[Collected data]
○ ○ ○

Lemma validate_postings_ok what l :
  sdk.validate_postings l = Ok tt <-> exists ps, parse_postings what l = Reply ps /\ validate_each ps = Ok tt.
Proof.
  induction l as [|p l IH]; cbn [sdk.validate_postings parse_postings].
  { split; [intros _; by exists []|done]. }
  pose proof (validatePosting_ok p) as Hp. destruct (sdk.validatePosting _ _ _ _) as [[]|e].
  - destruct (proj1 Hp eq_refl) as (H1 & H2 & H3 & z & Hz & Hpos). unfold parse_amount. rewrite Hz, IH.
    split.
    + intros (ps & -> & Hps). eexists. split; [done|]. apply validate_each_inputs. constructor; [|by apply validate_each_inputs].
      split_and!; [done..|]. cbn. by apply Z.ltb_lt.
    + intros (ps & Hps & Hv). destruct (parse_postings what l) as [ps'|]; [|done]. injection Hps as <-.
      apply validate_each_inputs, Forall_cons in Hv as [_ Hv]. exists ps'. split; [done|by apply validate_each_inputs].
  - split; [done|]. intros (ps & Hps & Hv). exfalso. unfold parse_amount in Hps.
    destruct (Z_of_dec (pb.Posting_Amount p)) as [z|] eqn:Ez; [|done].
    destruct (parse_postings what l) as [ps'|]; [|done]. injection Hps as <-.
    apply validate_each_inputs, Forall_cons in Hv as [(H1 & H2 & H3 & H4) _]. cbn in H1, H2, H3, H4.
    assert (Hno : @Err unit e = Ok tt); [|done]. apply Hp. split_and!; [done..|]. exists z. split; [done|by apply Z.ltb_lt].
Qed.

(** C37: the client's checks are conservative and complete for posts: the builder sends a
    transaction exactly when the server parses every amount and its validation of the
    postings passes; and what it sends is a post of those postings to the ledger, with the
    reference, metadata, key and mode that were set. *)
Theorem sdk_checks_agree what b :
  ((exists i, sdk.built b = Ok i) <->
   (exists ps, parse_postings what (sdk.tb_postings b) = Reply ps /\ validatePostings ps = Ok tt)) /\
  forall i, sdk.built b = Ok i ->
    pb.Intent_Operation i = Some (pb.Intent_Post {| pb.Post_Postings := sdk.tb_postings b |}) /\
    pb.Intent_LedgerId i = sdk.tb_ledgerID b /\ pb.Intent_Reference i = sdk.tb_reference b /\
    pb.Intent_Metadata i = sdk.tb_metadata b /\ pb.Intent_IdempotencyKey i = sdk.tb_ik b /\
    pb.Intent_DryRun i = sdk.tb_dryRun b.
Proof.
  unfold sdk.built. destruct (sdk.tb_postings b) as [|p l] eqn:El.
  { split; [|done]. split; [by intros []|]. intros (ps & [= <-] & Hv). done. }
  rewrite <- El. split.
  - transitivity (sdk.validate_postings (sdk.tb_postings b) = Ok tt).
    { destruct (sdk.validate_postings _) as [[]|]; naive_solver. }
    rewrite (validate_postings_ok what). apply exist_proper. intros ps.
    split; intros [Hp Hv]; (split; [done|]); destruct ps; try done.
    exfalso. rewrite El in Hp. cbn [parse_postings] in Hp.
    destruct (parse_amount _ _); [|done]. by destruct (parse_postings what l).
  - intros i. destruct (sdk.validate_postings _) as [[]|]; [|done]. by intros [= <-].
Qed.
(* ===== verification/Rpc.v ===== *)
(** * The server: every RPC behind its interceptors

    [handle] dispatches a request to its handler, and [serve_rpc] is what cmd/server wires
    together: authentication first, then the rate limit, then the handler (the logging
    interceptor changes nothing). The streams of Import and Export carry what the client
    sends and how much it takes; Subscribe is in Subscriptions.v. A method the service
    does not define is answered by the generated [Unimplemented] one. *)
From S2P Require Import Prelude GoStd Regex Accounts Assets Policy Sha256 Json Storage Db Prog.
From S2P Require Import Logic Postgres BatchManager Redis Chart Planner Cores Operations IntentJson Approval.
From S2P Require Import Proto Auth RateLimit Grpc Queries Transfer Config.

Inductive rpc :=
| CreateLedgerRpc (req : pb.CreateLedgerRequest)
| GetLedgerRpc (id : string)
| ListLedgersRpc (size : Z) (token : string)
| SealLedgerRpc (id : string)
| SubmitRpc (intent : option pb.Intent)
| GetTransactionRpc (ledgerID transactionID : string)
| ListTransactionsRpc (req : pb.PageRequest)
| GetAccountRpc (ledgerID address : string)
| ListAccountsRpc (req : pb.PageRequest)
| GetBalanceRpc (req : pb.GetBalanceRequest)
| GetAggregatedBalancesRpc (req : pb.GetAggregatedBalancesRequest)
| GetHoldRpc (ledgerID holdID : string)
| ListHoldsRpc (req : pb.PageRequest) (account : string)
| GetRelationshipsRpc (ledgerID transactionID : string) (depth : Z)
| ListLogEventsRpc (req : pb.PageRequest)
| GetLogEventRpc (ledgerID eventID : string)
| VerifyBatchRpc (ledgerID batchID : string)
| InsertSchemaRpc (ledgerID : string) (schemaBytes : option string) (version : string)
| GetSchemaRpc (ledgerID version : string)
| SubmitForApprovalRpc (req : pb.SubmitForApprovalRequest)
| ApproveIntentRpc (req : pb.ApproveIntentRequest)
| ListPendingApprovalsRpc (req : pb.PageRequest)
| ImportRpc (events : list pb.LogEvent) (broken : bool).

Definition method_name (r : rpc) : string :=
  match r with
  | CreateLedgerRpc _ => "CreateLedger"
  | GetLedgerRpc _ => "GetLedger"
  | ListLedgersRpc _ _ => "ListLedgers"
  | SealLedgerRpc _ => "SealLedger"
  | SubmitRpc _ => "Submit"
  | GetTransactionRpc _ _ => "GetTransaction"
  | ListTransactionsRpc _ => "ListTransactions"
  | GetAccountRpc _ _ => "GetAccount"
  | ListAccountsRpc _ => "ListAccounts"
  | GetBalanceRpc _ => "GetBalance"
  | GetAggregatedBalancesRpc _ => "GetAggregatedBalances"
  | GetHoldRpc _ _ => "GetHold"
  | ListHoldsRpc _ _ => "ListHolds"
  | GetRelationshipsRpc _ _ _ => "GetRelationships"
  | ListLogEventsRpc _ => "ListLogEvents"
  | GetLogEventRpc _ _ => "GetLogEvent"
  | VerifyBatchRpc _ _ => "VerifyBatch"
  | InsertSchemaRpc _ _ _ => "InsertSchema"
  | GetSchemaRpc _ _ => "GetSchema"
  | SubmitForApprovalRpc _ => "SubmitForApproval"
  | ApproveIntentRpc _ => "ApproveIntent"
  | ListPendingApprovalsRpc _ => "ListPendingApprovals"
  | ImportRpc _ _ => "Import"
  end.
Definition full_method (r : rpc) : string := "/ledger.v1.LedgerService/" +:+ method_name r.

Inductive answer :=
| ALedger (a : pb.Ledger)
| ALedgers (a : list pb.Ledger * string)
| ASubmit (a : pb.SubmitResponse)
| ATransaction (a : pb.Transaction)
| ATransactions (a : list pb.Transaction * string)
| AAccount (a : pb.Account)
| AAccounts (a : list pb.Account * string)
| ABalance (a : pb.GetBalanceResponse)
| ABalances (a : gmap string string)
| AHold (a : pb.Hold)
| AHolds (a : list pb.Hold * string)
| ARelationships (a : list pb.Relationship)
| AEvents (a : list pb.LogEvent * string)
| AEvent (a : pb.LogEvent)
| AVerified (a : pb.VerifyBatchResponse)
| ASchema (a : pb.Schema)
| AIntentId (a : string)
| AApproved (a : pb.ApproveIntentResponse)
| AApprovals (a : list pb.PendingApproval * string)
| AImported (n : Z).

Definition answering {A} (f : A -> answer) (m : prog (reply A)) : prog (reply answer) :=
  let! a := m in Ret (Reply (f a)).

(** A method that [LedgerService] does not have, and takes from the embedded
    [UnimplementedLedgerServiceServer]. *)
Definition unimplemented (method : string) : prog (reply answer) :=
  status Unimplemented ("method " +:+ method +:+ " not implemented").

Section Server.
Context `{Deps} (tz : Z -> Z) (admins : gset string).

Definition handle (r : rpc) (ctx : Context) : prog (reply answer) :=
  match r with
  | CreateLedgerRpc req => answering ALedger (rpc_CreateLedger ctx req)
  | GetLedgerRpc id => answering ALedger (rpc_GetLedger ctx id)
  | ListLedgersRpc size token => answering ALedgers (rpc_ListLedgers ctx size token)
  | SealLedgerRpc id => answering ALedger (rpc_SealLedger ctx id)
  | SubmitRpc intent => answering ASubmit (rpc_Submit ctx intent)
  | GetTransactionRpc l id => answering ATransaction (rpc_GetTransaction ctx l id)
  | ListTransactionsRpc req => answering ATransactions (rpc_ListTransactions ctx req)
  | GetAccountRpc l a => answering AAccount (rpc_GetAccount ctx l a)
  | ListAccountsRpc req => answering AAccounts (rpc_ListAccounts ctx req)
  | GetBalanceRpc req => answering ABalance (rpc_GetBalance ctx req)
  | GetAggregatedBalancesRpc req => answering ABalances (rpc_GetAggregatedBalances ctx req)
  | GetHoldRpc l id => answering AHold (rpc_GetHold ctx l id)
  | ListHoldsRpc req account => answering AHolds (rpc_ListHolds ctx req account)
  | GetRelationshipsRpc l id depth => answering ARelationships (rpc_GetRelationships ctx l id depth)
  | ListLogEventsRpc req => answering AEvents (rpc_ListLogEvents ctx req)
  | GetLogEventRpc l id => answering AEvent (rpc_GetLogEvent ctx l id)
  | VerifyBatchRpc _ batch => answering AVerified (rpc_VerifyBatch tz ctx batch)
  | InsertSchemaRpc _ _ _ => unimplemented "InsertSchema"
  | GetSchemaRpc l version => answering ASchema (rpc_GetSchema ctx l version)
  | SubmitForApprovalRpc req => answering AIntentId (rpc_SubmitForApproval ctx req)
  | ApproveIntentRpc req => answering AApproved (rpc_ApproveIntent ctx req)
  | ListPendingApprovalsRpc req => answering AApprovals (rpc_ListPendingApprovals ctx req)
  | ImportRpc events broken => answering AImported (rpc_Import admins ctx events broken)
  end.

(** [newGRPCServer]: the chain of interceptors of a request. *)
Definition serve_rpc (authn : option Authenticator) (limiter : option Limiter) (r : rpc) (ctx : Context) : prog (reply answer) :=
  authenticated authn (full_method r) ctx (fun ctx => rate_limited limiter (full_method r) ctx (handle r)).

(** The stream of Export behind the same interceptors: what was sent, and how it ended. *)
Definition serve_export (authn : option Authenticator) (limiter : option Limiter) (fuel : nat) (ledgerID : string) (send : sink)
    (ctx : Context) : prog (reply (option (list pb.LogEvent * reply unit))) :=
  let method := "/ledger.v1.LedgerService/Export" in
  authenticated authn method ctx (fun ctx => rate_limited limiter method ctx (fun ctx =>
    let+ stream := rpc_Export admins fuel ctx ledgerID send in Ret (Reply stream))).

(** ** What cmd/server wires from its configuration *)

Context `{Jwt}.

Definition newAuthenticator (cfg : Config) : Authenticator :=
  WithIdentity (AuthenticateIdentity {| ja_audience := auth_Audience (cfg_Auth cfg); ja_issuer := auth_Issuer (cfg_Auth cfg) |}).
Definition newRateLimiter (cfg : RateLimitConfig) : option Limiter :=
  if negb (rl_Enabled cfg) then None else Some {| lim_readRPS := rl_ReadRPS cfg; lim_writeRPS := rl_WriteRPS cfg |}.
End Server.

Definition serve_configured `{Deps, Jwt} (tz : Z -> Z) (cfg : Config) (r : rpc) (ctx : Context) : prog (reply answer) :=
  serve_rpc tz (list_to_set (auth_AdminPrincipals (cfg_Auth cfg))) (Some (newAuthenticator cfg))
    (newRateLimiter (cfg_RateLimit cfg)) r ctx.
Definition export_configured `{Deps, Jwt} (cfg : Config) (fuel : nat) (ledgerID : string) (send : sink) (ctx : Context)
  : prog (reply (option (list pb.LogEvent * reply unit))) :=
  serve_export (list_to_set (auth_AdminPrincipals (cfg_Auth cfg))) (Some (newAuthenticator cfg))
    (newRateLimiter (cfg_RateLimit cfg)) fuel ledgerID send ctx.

○ ○ ○

Task prompt: Reproduce exactly the section above that begins at the line containing "CreateLedgerRpc _ =>" and ends at the line containing "(a : pb.Ledger)", leaving out all other lines.

Answer below:
  | CreateLedgerRpc _ => "CreateLedger"
  | GetLedgerRpc _ => "GetLedger"
  | ListLedgersRpc _ _ => "ListLedgers"
  | SealLedgerRpc _ => "SealLedger"
  | SubmitRpc _ => "Submit"
  | GetTransactionRpc _ _ => "GetTransaction"
  | ListTransactionsRpc _ => "ListTransactions"
  | GetAccountRpc _ _ => "GetAccount"
  | ListAccountsRpc _ => "ListAccounts"
  | GetBalanceRpc _ => "GetBalance"
  | GetAggregatedBalancesRpc _ => "GetAggregatedBalances"
  | GetHoldRpc _ _ => "GetHold"
  | ListHoldsRpc _ _ => "ListHolds"
  | GetRelationshipsRpc _ _ _ => "GetRelationships"
  | ListLogEventsRpc _ => "ListLogEvents"
  | GetLogEventRpc _ _ => "GetLogEvent"
  | VerifyBatchRpc _ _ => "VerifyBatch"
  | InsertSchemaRpc _ _ _ => "InsertSchema"
  | GetSchemaRpc _ _ => "GetSchema"
  | SubmitForApprovalRpc _ => "SubmitForApproval"
  | ApproveIntentRpc _ => "ApproveIntent"
  | ListPendingApprovalsRpc _ => "ListPendingApprovals"
  | ImportRpc _ _ => "Import"
  end.
Definition full_method (r : rpc) : string := "/ledger.v1.LedgerService/" +:+ method_name r.

Inductive answer :=
| ALedger (a : pb.Ledger)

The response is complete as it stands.